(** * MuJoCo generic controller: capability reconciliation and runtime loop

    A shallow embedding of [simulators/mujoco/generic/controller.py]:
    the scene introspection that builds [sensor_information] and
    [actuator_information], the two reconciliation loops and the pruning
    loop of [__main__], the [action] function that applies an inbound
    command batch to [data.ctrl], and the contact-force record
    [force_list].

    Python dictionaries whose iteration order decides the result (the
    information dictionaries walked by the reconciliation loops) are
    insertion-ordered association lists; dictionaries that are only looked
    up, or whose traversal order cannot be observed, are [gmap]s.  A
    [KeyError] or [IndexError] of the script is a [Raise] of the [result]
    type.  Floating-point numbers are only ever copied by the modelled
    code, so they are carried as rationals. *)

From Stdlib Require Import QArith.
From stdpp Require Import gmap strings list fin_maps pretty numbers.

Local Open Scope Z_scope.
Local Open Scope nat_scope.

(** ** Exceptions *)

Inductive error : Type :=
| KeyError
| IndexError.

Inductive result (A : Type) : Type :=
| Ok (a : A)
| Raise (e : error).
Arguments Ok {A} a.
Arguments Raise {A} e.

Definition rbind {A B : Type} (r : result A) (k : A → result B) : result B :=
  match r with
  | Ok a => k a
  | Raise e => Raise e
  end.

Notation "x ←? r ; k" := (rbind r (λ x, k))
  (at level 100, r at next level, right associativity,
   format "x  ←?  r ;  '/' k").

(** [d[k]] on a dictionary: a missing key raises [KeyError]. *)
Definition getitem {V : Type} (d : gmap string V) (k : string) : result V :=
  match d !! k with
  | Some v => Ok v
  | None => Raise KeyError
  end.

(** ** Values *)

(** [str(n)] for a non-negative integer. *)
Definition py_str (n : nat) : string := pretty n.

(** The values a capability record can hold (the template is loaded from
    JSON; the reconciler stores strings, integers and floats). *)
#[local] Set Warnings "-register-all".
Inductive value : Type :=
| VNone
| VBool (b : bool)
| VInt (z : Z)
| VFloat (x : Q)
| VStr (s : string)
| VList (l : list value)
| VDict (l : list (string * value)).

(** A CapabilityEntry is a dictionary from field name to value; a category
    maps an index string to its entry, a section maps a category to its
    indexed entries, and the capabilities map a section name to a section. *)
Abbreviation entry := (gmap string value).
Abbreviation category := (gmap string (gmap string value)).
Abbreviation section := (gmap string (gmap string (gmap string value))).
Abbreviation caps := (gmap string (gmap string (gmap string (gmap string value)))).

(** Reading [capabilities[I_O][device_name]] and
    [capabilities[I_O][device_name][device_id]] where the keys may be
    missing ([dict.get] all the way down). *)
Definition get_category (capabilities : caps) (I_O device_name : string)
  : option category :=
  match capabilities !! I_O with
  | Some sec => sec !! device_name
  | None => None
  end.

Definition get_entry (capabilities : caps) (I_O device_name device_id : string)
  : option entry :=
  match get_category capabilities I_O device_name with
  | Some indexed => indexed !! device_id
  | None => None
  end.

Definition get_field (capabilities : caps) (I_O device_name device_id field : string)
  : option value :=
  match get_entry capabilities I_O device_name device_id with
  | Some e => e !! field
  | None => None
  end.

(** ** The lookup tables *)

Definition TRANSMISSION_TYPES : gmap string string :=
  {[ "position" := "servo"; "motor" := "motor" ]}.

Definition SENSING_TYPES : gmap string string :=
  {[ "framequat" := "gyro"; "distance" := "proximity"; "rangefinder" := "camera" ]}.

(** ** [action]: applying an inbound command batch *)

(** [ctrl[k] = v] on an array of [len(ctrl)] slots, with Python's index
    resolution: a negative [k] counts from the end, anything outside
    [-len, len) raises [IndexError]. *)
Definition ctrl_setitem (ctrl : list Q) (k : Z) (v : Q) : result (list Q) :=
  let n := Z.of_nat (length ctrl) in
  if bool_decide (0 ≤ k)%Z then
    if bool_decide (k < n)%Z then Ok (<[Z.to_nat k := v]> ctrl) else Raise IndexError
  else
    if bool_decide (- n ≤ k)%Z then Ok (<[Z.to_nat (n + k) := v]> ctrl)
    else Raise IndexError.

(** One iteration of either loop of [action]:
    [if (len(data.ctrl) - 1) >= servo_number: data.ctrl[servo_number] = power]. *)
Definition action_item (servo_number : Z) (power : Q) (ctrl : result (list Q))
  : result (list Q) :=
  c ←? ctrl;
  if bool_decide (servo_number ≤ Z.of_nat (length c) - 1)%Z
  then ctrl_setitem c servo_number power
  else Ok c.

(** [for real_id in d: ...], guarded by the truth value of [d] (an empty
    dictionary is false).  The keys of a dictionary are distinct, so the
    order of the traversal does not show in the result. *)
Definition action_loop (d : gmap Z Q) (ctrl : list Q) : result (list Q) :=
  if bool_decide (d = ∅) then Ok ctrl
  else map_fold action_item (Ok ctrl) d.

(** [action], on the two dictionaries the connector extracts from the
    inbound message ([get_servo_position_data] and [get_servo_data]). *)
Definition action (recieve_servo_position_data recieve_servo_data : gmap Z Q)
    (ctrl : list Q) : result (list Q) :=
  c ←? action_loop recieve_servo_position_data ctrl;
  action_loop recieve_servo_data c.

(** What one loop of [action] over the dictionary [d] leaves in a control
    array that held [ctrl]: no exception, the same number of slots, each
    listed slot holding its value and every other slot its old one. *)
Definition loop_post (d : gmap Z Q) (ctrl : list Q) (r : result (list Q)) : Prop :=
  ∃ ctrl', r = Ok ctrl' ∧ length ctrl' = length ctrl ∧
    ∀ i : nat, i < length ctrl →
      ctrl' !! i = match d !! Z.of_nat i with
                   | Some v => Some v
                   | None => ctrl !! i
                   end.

**********

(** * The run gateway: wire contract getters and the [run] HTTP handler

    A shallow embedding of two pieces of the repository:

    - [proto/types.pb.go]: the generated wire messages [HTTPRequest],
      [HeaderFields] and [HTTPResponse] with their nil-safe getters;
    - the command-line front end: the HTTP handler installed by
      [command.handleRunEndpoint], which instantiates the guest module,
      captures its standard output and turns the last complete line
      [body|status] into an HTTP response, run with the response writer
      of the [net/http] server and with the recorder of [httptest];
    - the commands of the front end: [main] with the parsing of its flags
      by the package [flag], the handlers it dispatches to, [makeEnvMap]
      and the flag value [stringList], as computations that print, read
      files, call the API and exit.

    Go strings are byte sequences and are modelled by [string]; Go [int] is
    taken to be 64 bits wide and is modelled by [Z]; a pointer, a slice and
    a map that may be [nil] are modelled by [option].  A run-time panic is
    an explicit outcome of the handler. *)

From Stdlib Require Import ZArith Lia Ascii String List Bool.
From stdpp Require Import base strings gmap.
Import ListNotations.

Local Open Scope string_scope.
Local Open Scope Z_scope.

**********

§ TASK OBJECTIVE: Leave out every line above except those from the line with "Abbreviation entry := (gmap string value)." up to and including the line with "[capabilities[I_O][device_name][device_id]] where the", and copy those exactly.

§ RESPONSE AREA:
Abbreviation entry := (gmap string value).
Abbreviation category := (gmap string (gmap string value)).
Abbreviation section := (gmap string (gmap string (gmap string value))).
Abbreviation caps := (gmap string (gmap string (gmap string (gmap string value)))).

(** Reading [capabilities[I_O][device_name]] and
    [capabilities[I_O][device_name][device_id]] where the keys may be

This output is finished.